*** Block opens ***
(* ===== verification/Leb128.v ===== *)
(** * LEB128 integer coding (storage/src/fs/cocoonfs/leb128.rs)

    The encoders take the destination slice and return the bytes written at its
    front together with the remainder of the slice that the Rust function
    returns; the concatenation of the two is the slice after the call. *)

From S2P Require Import Prelude BitManip.
Import BitManip.

Module Leb128.

Inductive Leb128EncodingError : Set := TruncatedEncoding | DecodeOverflow.
Abbreviation res := (outcome Leb128EncodingError).

(** ** Encoding *)

Section Encode.
Context {B : Build} {E : Type}.

Definition leb128s_i64_encoded_len (value : Z) : outcome E nat :=
  let! bits := significant_bits_s 64 value in
  Ok (Z.to_nat (div_ceil bits 7)).

Definition leb128u_u64_encoded_len (value : Z) : outcome E nat :=
  let! bits := significant_bits_u 64 value in
  Ok (Z.to_nat (div_ceil bits 7)).

(** The [while] loop of [leb128s_i64_encode]: the slice from [encoded_len] on
    is rewritten in place; the final [encoded_bits] and [encoded_len] are
    returned with it. *)
Fixpoint encode_loop_s (dst : list Z) (value encoded_bits significand_bits : Z)
    (encoded_len : nat) : outcome E (list Z * Z * nat) :=
  if encoded_bits <? significand_bits then
    match dst with
    | [] => Panic
    | _ :: dst' =>
        let byte := Z.lor (wrap 8 (Z.land value 127)) 128 in
        let! '(dst', encoded_bits, encoded_len) :=
          encode_loop_s dst' (Z.shiftr value 7) (encoded_bits + 7) significand_bits (S encoded_len) in
        Ok (byte :: dst', encoded_bits, encoded_len)
    end
  else Ok (dst, encoded_bits, encoded_len).

Definition leb128s_i64_encode (dst : list Z) (value : Z) : outcome E (list Z * list Z) :=
  let! significand_bits := significant_bits_s 64 value in
  let value := wrap 64 value in
  let! '(dst, encoded_bits, encoded_len) := encode_loop_s dst value 0 significand_bits 0 in
  let! i := nsub encoded_len 1 in
  let! last := idx dst i in
  let! pad := usub 32 encoded_bits significand_bits in
  let! p := usub 32 7 pad in
  let! p := usub 32 p 1 in
  let! last := sign_extend_u 8 last p in
  let last := Z.land last 127 in
  let! dst := set_idx dst i last in
  let! rest := slice_from dst encoded_len in
  Ok (take encoded_len dst, rest).

(** The loop of [leb128u_u64_encode] over the first [n] bytes of the slice. *)
Fixpoint encode_loop_u (n : nat) (dst : list Z) (value : Z) : list Z :=
  match n, dst with
  | S n, _ :: dst => Z.lor (wrap 8 (Z.land value 127)) 128 :: encode_loop_u n dst (Z.shiftr value 7)
  | _, _ => dst
  end.

Definition leb128u_u64_encode (dst : list Z) (value : Z) : outcome E (list Z * list Z) :=
  let! encoded_len := leb128u_u64_encoded_len value in
  let dst := encode_loop_u encoded_len dst value in
  let! i := nsub encoded_len 1 in
  let! last := idx dst i in
  let! dst := set_idx dst i (Z.lxor last 128) in
  let! rest := slice_from dst encoded_len in
  Ok (take encoded_len dst, rest).
End Encode.

Section Decode.
Context {B : Build}.

(** ** Decoding *)

(** The inner loop of [leb128s_i64_decode], over the bytes of an overlong
    encoding; [src] is the part of the source not read yet. *)
Fixpoint decode_overlong_s (sign_mask b : Z) (src : list Z) : res (list Z) :=
  if Z.land b 128 =? 0 then Ok src
  else match src with
       | [] => Err TruncatedEncoding
       | b :: src =>
           if negb (Z.land (Z.lxor b sign_mask) 127 =? 0) then Err DecodeOverflow
           else decode_overlong_s sign_mask b src
       end.

Fixpoint decode_loop_s (src : list Z) (encoded_len value : Z) : res (Z * list Z) :=
  match src with
  | [] => Err TruncatedEncoding
  | b :: src =>
      let! t := ushl 64 (Z.land b 127) (7 * encoded_len) in
      let value := Z.lor value t in
      let encoded_len := encoded_len + 1 in
      if encoded_len =? div_ceil 64 7 then
        let! e := sign_extend_u 8 b ((64 - 1) mod 7) in
        if negb (Z.land (Z.lxor b e) 127 =? 0) then Err DecodeOverflow
        else
          let sign_mask := wrapping_sub 8 0 (Z.land (Z.shiftr b 6) 1) in
          let! src := decode_overlong_s sign_mask b src in
          Ok (swrap 64 value, src)
      else if Z.land b 128 =? 0 then
        let! value := sign_extend_u 64 value (7 * encoded_len - 1) in
        Ok (swrap 64 value, src)
      else decode_loop_s src encoded_len value
  end.

Definition leb128s_i64_decode (src : list Z) : res (Z * list Z) := decode_loop_s src 0 0.

Fixpoint decode_overlong_u (b : Z) (src : list Z) : res (list Z) :=
  if Z.land b 128 =? 0 then Ok src
  else match src with
       | [] => Err TruncatedEncoding
       | b :: src =>
           if negb (Z.land b 127 =? 0) then Err DecodeOverflow else decode_overlong_u b src
       end.

Fixpoint decode_loop_u (src : list Z) (encoded_len value : Z) : res (Z * list Z) :=
  match src with
  | [] => Err TruncatedEncoding
  | b :: src =>
      let! t := ushl 64 (Z.land b 127) (7 * encoded_len) in
      let value := Z.lor value t in
      let encoded_len := encoded_len + 1 in
      if encoded_len =? div_ceil 64 7 then
        let! t := ushr 8 (Z.land b 127) ((64 - 1) mod 7 + 1) in
        if negb (t =? 0) then Err DecodeOverflow
        else
          let! src := decode_overlong_u b src in
          Ok (value, src)
      else if Z.land b 128 =? 0 then Ok (value, src)
      else decode_loop_u src encoded_len value
  end.

Definition leb128u_u64_decode (src : list Z) : res (Z * list Z) := decode_loop_u src 0 0.

(** ** The format

    What a LEB128 decoder has to compute, independently of any integer width:
    the bytes up to and including the first one without the continuation bit,
    what follows them, and whether there is such a byte. *)
Fixpoint leb_scan (src : list Z) : list Z * list Z * bool :=
  match src with
  | [] => ([], [], false)
  | b :: src =>
      if b <? 128 then ([b], src, true)
      else let '(p, rest, t) := leb_scan src in (b :: p, rest, t)
  end.

(** The number that a byte sequence denotes, unsigned and signed. *)
Fixpoint leb_u (p : list Z) : Z :=
  match p with [] => 0 | b :: p => b mod 128 + 128 * leb_u p end.
Definition leb_s (p : list Z) : Z := swrap (7 * Z.of_nat (length p)) (leb_u p).

(** ** The decoders against the format *)

Lemma byte_cont b : u8 b → (Z.land b 128 =? 0) = (b <? 128).
Proof.
  intros Hb. pose proof (byte_forall (λ b, eqb (Z.land b 128 =? 0) (b <? 128)) ltac:(vm_compute; reflexivity) b Hb).
  by apply eqb_prop.
Qed.

Lemma leb_scan_app src p rest t : leb_scan src = (p, rest, t) → src = p ++ rest.
Proof.
  revert p rest t. induction src as [|b src IH]; intros p rest t; cbn [leb_scan]; [naive_solver|].
  zcase; [naive_solver|]. destruct (leb_scan src) as [[p' r'] t'] eqn:Hs.
  intros [= <- <- <-]. cbn. f_equal. eauto.
Qed.

Lemma leb_scan_prefix p rest :
  leb_scan p = (p, [], true) → leb_scan (p ++ rest) = (p, rest, true).
Proof.
  induction p as [|b p IH]; cbn [leb_scan app]; [done|].
  zcase; [naive_solver|]. destruct (leb_scan p) as [[p' r'] t'] eqn:Hs.
  intros [= -> -> ->]. by rewrite IH.
Qed.

Lemma leb_u_bound p : 0 ≤ leb_u p < 2 ^ (7 * Z.of_nat (length p)).
Proof.
  induction p as [|b p IH]; cbn [leb_u length]; [cbn; lia|].
  pose proof (Z.mod_pos_bound b 128).
  rewrite Nat2Z.inj_succ. replace (7 * Z.succ (Z.of_nat (length p))) with (7 + 7 * Z.of_nat (length p)) by lia.
  rewrite Z.pow_add_r by lia. change (2 ^ 7) with 128. lia.
Qed.

(** What the unsigned decoder is to answer for the bytes [p] of an encoding,
    denoting [v], that is complete if [t] is set. *)
Definition answer_u (v : Z) (rest : list Z) (t : bool) : res (Z * list Z) :=
  if v <? 2 ^ 64 then if t then Ok (v, rest) else Err TruncatedEncoding else Err DecodeOverflow.

Lemma decode_overlong_u_spec b src :
  Forall u8 (b :: src) →
  decode_overlong_u b src =
    if b <? 128 then Ok src
    else let '(p, rest, t) := leb_scan src in
         if leb_u p =? 0 then if t then Ok rest else Err TruncatedEncoding else Err DecodeOverflow.
Proof.
  revert b. induction src as [|b' src IH]; intros b [Hb Hsrc]%Forall_cons;
    cbn [decode_overlong_u]; rewrite byte_cont by done; destruct (b <? 128); [done..|].
  apply Forall_cons in Hsrc as Hsrc'. destruct Hsrc' as [Hb' Hsrc'].
  rewrite land_7f. cbn [leb_scan]. pose proof (Z.mod_pos_bound b' 128 ltac:(done)).
  destruct (Z.eqb_spec (b' mod 128) 0) as [H0|H0]; cbn [negb].
  - rewrite IH by done. destruct (b' <? 128); cbn [leb_u]; [by rewrite H0|].
    destruct (leb_scan src) as [[p rest] t]. cbn [leb_u]. rewrite H0.
    by destruct (Z.eqb_spec (leb_u p) 0), (Z.eqb_spec (0 + 128 * leb_u p) 0); try lia.
  - destruct (Z.ltb_spec b' 128); cbn [leb_u].
    + by zdec.
    + destruct (leb_scan src) as [[p rest] t]. cbn [leb_u]. pose proof (leb_u_bound p). by zdec.
Qed.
*** Block closes ***
▸ Problem to work on
Could you reproduce exactly the lines of the entries above, from the one with "returned with it. *)" through the one with "let value := wrap 64 value in", and nothing else?

▸ Solution to the problem
    returned with it. *)
Fixpoint encode_loop_s (dst : list Z) (value encoded_bits significand_bits : Z)
    (encoded_len : nat) : outcome E (list Z * Z * nat) :=
  if encoded_bits <? significand_bits then
    match dst with
    | [] => Panic
    | _ :: dst' =>
        let byte := Z.lor (wrap 8 (Z.land value 127)) 128 in
        let! '(dst', encoded_bits, encoded_len) :=
          encode_loop_s dst' (Z.shiftr value 7) (encoded_bits + 7) significand_bits (S encoded_len) in
        Ok (byte :: dst', encoded_bits, encoded_len)
    end
  else Ok (dst, encoded_bits, encoded_len).

Definition leb128s_i64_encode (dst : list Z) (value : Z) : outcome E (list Z * list Z) :=
  let! significand_bits := significant_bits_s 64 value in
  let value := wrap 64 value in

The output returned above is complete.